À Kinshasa, la grève des chauffeurs franchit un seuil inquiétant. D’un mouvement social, la contestation glisse progressivement vers une crise aux conséquences humaines tragiques.

Ce mardi 17 février matin, à l’entrée abattoir, dans la commune de Masina, des scènes de violence ont opposé des conducteurs grévistes à ceux restés en activité. Jets de pierres, intimidations, climat de peur : la rue devient le théâtre d’un bras de fer où la loi du plus fort semble s’imposer.

Au cœur de cette tension, ce sont les populations civiles qui paient le prix fort. Pris pour cible, un véhicule de transport en commun a perdu le contrôle, finissant sa course contre une moto transportant des passagers.

Bilan provisoire : deux morts. Deux vies fauchées dans un contexte qui, au départ, relevait d’un conflit professionnel.

Ce drame éclaire la vulnérabilité des usagers, coincés entre nécessité de se déplacer et insécurité croissante. Faute d’alternatives fiables, beaucoup continuent de braver les risques pour vaquer à leurs occupations quotidiennes.
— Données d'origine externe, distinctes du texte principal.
(** * The Porkbun REST client of terraform-provider-porkbun

    A shallow embedding of the Go package [internal/porkbun] (transport core,
    credential injection, loose-type converters, listing operations) and of
    the pagination loop of the domain-list data source, with the properties
    of the client layer stated and proved over it.

    Conventions of the embedding.
    - Go [string] is [string]; [json.Number] is a [string] as well (its Go
      definition is [type Number string]).
    - [int64] is [Z] with the two's-complement wrap-around written out.
    - A Go pointer that is either nil or points to a fresh value
      ([*int64], [*Domain]) is an [option].
    - Go [error] values are a small inductive type that keeps the format
      string and the operand of every [fmt.Errorf] of the package.
    - The bytes of an HTTP body are abstracted to the JSON document they
      spell; [encoding/json]'s field resolution is modelled on field tables
      copied from the struct tags of the source. *)

From Stdlib Require Import ZArith Lia Ascii String List Bool.
From stdpp Require Import base option list strings gmap.

Set Warnings "-register-all".

Open Scope string_scope.
Open Scope Z_scope.

(* ===================================================================== *)
(** ** Results and errors *)
(* ===================================================================== *)

(** The two sentinel causes of [strconv.NumError]. *)
Inductive NumErrKind : Type :=
| ErrSyntax
| ErrRange.

(** Errors made by the Go libraries the package calls. *)
Inductive LibErr : Type :=
| NumError (func num : string) (kind : NumErrKind)
    (* *strconv.NumError: function name, offending input, cause *)
| UnmarshalTypeError (value field : string)
    (* *json.UnmarshalTypeError: kind of JSON value, Go field it met *)
| InvalidNumberLiteral (lit : string)
    (* encoding/json refusing a string as a json.Number *)
| SyntaxError (text : string)
    (* *json.SyntaxError of a body that is not a JSON document *)
| NetError (text : string).
    (* an error of net/http, net/url or io, a cancelled context included *)

(** Go [error] values as the package builds and receives them. *)
Inductive error : Type :=
| Lib (e : LibErr)
| Errorf (format : string) (arg : string)
    (* fmt.Errorf(format, s) with one %s verb and a string operand *)
| ErrorfErr (format : string) (cause : error)
    (* fmt.Errorf(format, err) and fmt.Errorf(format, err.Error()) *)
| Panic (text : string).
    (* a run-time panic: the call does not return to its caller *)

(** A Go pair [(value, error)] in which the value is meaningful only when
    the error is nil. *)
Inductive result (A : Type) : Type :=
| Ok (a : A)
| Err (e : error).
Arguments Ok {A} a.
Arguments Err {A} e.

Definition is_ok {A} (r : result A) : bool :=
  match r with Ok _ => true | Err _ => false end.

Definition is_err {A} (r : result A) : bool := negb (is_ok r).

Definition bind {A B} (r : result A) (k : A -> result B) : result B :=
  match r with
  | Ok a => k a
  | Err e => Err e
  end.

Notation "x <- r ;; k" := (bind r (fun x => k))
  (at level 100, r at next level, right associativity,
   format "'[v' x  <-  r  ;;  '/' k ']'").

(** [fmt.Sprintf(format, arg)] for a format with [%s] verbs only: the first
    [%s] is replaced by the operand. *)
Fixpoint Sprintf (format arg : string) : string :=
  match format with
  | EmptyString => EmptyString
  | String "%" (String "s" rest) => arg +:+ rest
  | String c rest => String c (Sprintf rest arg)
  end.

(** [err.Error()]. The text of a library error is rendered by the library
    ([strconv.Quote] and the type names of [reflect] are involved), so its
    renderer is a parameter. *)
Fixpoint Error (libText : LibErr -> string) (e : error) : string :=
  match e with
  | Lib l => libText l
  | Errorf format arg => Sprintf format arg
  | ErrorfErr format cause => Sprintf format (Error libText cause)
  | Panic text => "panic: " +:+ text
  end.

(* ===================================================================== *)
(** ** strconv: decimal integers in 64 bits *)
(* ===================================================================== *)

Module strconv.

Definition maxUint64 : Z := 2 ^ 64 - 1.
Definition minInt64 : Z := - 2 ^ 63.
Definition maxInt64 : Z := 2 ^ 63 - 1.

(** Two's-complement reduction of an integer to [int64]. *)
Definition wrap64 (z : Z) : Z := (z + 2 ^ 63) mod 2 ^ 64 - 2 ^ 63.

Definition is_int64 (z : Z) : Prop := minInt64 <= z <= maxInt64.

Definition digit_char (d : Z) : ascii :=
  ascii_of_nat (48 + Z.to_nat d).

(** The value of a decimal digit character, if it is one. *)
Definition digit_val (c : ascii) : option Z :=
  let n := Z.of_nat (nat_of_ascii c) in
  if (48 <=? n) && (n <=? 57) then Some (n - 48) else None.
(** * PlasticGPT chat client: the ChatWindow component and the useChat hook

    A shallow embedding of [client/src/types/chat.ts], of the [ChatWindow]
    component and of the [useChat] hook.  The run-time behaviour is what is
    modelled: TypeScript types are erased, so request and response objects
    are finite maps from property names to JavaScript values, and a
    property that is absent reads as [undefined]. *)

From Stdlib Require Import NArith Ascii String List Bool Lia.
From stdpp Require Import base option list sorting strings gmap.

Local Open Scope N_scope.

(** ** JavaScript strings

    A JavaScript string is a sequence of UTF-16 code units. *)

Module Js.

Definition jsstring := list N.

(** A source literal, for literals made of ASCII characters only. *)
Definition lit (s : string) : jsstring :=
  map N_of_ascii (list_ascii_of_string s).

(** ECMAScript [WhiteSpace] and [LineTerminator] code points: what
    [String.prototype.trim] strips. *)
Definition is_white_space (c : N) : bool :=
  (c =? 0x09) || (c =? 0x0A) || (c =? 0x0B) || (c =? 0x0C) || (c =? 0x0D)
  || (c =? 0x20) || (c =? 0xA0) || (c =? 0x1680)
  || ((0x2000 <=? c) && (c <=? 0x200A))
  || (c =? 0x2028) || (c =? 0x2029) || (c =? 0x202F) || (c =? 0x205F)
  || (c =? 0x3000) || (c =? 0xFEFF).

Fixpoint trimStart (s : jsstring) : jsstring :=
  match s with
  | c :: s' => if is_white_space c then trimStart s' else s
  | [] => []
  end.

Definition trimEnd (s : jsstring) : jsstring := rev (trimStart (rev s)).

(** [s.trim()] *)
Definition trim (s : jsstring) : jsstring := trimEnd (trimStart s).

(** [!s] for a string [s]: only the empty string is falsy. *)
Definition not_string (s : jsstring) : bool :=
  match s with [] => true | _ :: _ => false end.

Definition whitespace_only (s : jsstring) : bool := forallb is_white_space s.

(** Run-time values that can sit in a property of a request or response
    object, or be thrown. *)
Inductive value :=
  | Undefined
  | Str (s : jsstring).

#[global] Instance value_eq_dec : EqDecision value.
Proof. solve_decision. Defined.
Lemma Cut_absent (x : ascii) (s : string) :
  absent x s -> strings.Cut s (String x "") = (s, "", false).
Proof.
  intros H. unfold strings.Cut. now rewrite (Index_absent x s H).
Qed.

Lemma Cut_first (x : ascii) (a b : string) :
  absent x a -> strings.Cut (a ++ String x b) (String x "") = (a, b, true).
Proof.
  intros H. unfold strings.Cut. rewrite (Index_first x a b H).
  rewrite slice_to_app.
  replace (a ++ String x b) with ((a ++ String x "") ++ b)
    by (now rewrite append_assoc).
  replace (String.length a + String.length (String x ""))
    with (String.length (a ++ String x ""))
    by (now rewrite length_app).
  now rewrite slice_from_app.
Qed.

Lemma Contains_absent (x : ascii) (s : string) :
  absent x s -> strings.Contains s (String x "") = false.
Proof.
  intros H. unfold strings.Contains. now rewrite (Index_absent x s H).
Qed.

Lemma Count_cons (x c : ascii) (s : string) :
  strings.Count (String c s) (String x "")
  = (if Ascii.eqb c x then 1 else 0) + strings.Count s (String x "").
Proof.
  unfold strings.Count. cbn [strings.Count_from].
  rewrite HasPrefix_byte. now destruct (Ascii.eqb c x).
Qed.

Lemma Count_absent (x : ascii) (s : string) :
  absent x s -> strings.Count s (String x "") = 0.
Proof.
  induction s as [|c s IH]; intros H; [reflexivity|].
  apply absent_cons in H as [Hc Hs].
  now rewrite Count_cons, Hc, (IH Hs).
Qed.

Lemma Count_app (x : ascii) (a b : string) :
  strings.Count (a ++ b) (String x "")
  = strings.Count a (String x "") + strings.Count b (String x "").
Proof.
  induction a as [|c a IH]; [reflexivity|].
  cbn [append]. rewrite !Count_cons, IH. lia.
Qed.

Lemma HasSuffix_cons (x c d : ascii) (s : string) :
  strings.HasSuffix (String c (String d s)) (String x "")
  = strings.HasSuffix (String d s) (String x "").
Proof.
  unfold strings.HasSuffix. cbn [String.length Nat.leb Nat.sub].
  rewrite !Nat.sub_0_r. reflexivity.
Qed.

Lemma HasSuffix_app (x d : ascii) (a s : string) :
  strings.HasSuffix (a ++ String d s) (String x "")
  = strings.HasSuffix (String d s) (String x "").
Proof.
  induction a as [|c a IH]; [reflexivity|].
  cbn [append]. destruct a as [|c' a]; cbn [append] in *.
  - apply HasSuffix_cons.
  - now rewrite HasSuffix_cons.
Qed.
(** * ris_from_inspirehep.py: a shallow embedding and its verified properties

    The script queries the INSPIRE-HEP literature API, filters the records
    by author affiliation and by an exclusion list of DOIs, and renders the
    surviving records as RIS blocks.  This file embeds the functions
    [order_str], [get_doctype], [join_with_and], [select], [get_ris] and
    [exclude_dois_from], and the main program with its fetch loop, and
    proves properties of them.

    Conventions of the embedding.
    - A Python [str] is the list of its Unicode code points ([list N]).
      [lit] turns an ASCII literal into such a list.
    - A raised exception is the [Raise] outcome of [result]; what the
      program writes or does to the outside world ([print], an HTTP
      request, [time.sleep]) is an [event] of a trace.
    - The trace holds these three kinds of events and no others.  The
      [logging.debug] calls of the script influence no computed value and
      are left out: what the logging module writes to the standard output
      under [--verbose] is not part of a trace, so an empty trace means
      that [print], [requests.get] and [time.sleep] were not called, not
      that nothing was written.
    - JSON records are typed after the RawRecord of the specification.  A
      key that the script tests with [in] is an [option] field.  A key it
      subscripts without a test is a plain field where RawRecord has it
      unconditionally (identifier, publication_info, titles, document
      type, author list, an author's name, the 'value' of a DOI, of an
      affiliation and of a collaboration) and an [option] field whose
      absence is a [KeyError] where RawRecord calls it optional (journal
      title and volume of a publication_info entry).  Lists may be empty;
      subscripting an empty list is an [IndexError].
    - Of the library calls, [urllib.parse.urlencode], the iteration over
      a text file and the division of two integers are modelled where
      the script depends on them: the first with its UTF-8 encoding and
      the [UnicodeEncodeError] of a surrogate, the second on the decoded
      text of the file, the third with its [ZeroDivisionError] and
      [OverflowError].  The file system, the server and the decoding of
      the exclusion file are given from outside. *)

From Stdlib Require Import ZArith NArith Ascii String DecimalString.
From Stdlib Require DecimalPos.
From stdpp Require Import base tactics option list sorting gmap.

Local Open Scope N_scope.

(** ** Python strings *)

Module Str.

Abbreviation str := (list N).

(** ASCII literal to code points. *)
Definition lit (s : string) : str :=
  N_of_ascii <$> list_ascii_of_string s.

(** [str(z)] for an integer. *)
Definition of_Z (z : Z) : str :=
  lit (NilEmpty.string_of_int (Z.to_int z)).

(** [s.upper()], restricted to ASCII letters; it is only applied to the
    two-letter field codes of the script, which are ASCII constants. *)
Definition upper_char (c : N) : N :=
  if (97 <=? c) && (c <=? 122) then c - 32 else c.
Definition upper (s : str) : str := upper_char <$> s.

(** [sep.join(parts)]. *)
Fixpoint join (sep : str) (parts : list str) : str :=
  match parts with
  | [] => []
  | [p] => p
  | p :: ps => p ++ sep ++ join sep ps
  end.

(** [s.startswith(p)]. *)
Fixpoint startswith (s p : str) {struct p} : bool :=
  match p, s with
  | [], _ => true
  | _ :: _, [] => false
  | x :: p', y :: s' => (x =? y) && startswith s' p'
  end.

(** [sub in s] for strings. *)
Fixpoint contains (sub s : str) : bool :=
  startswith s sub ||
  match s with
  | [] => false
  | _ :: s' => contains sub s'
  end.

(** The code points for which [str.isspace] holds; [str.strip()] without
    argument removes exactly these. *)
Definition is_space (c : N) : bool :=
  ((9 <=? c) && (c <=? 13)) || ((28 <=? c) && (c <=? 32)) ||
  (c =? 133) || (c =? 160) || (c =? 5760) ||
  ((8192 <=? c) && (c <=? 8202)) ||
  (c =? 8232) || (c =? 8233) || (c =? 8239) || (c =? 8287) || (c =? 12288).

Fixpoint lstrip (s : str) : str :=
  match s with
  | [] => []
  | c :: s' => if is_space c then lstrip s' else s
  end.
Definition rstrip (s : str) : str := rev (lstrip (rev s)).
Definition strip (s : str) : str := rstrip (lstrip s).

(** [s.replace(old, new)] for a non-empty [old] (both calls of the script
    pass a non-empty constant): occurrences are found from the left and do
    not overlap.  [skip] counts the characters of a matched occurrence that
    are still to be passed over. *)
Fixpoint replace_from (old new : str) (skip : nat) (s : str) : str :=
  match s with
  | [] => []
  | c :: s' =>
      match skip with
      | S k => replace_from old new k s'
      | O =>
          if startswith s old
          then new ++ replace_from old new (pred (length old)) s'
          else c :: replace_from old new O s'
      end
  end.
Definition replace (old new s : str) : str := replace_from old new O s.

(** [s.split(sep)] for a non-empty [sep] (the script passes [' - ']). *)
Fixpoint split_from (sep : str) (skip : nat) (s : str) : list str :=
  match s with
  | [] => [[]]
  | c :: s' =>
      match skip with
      | S k => split_from sep k s'
      | O =>
          if startswith s sep
          then [] :: split_from sep (pred (length sep)) s'
          else match split_from sep O s' with
               | p :: ps => (c :: p) :: ps
               | [] => [[c]]
               end
      end
  end.
Definition split (sep s : str) : list str := split_from sep O s.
Dans la capitale, la paralysie partielle du transport accentue les inégalités : hausse des coûts de déplacement, longues marches, retards au travail. Le quotidien des kinois devient un parcours d’obstacles.

Dans ce contexte, l’urgence d’un encadrement strict des mouvements sociaux dans le secteur des transports, ainsi que la sécurisation des espaces publics, apparaît comme une nécessité pour éviter que de telles dérives ne continuent de coûter des vies.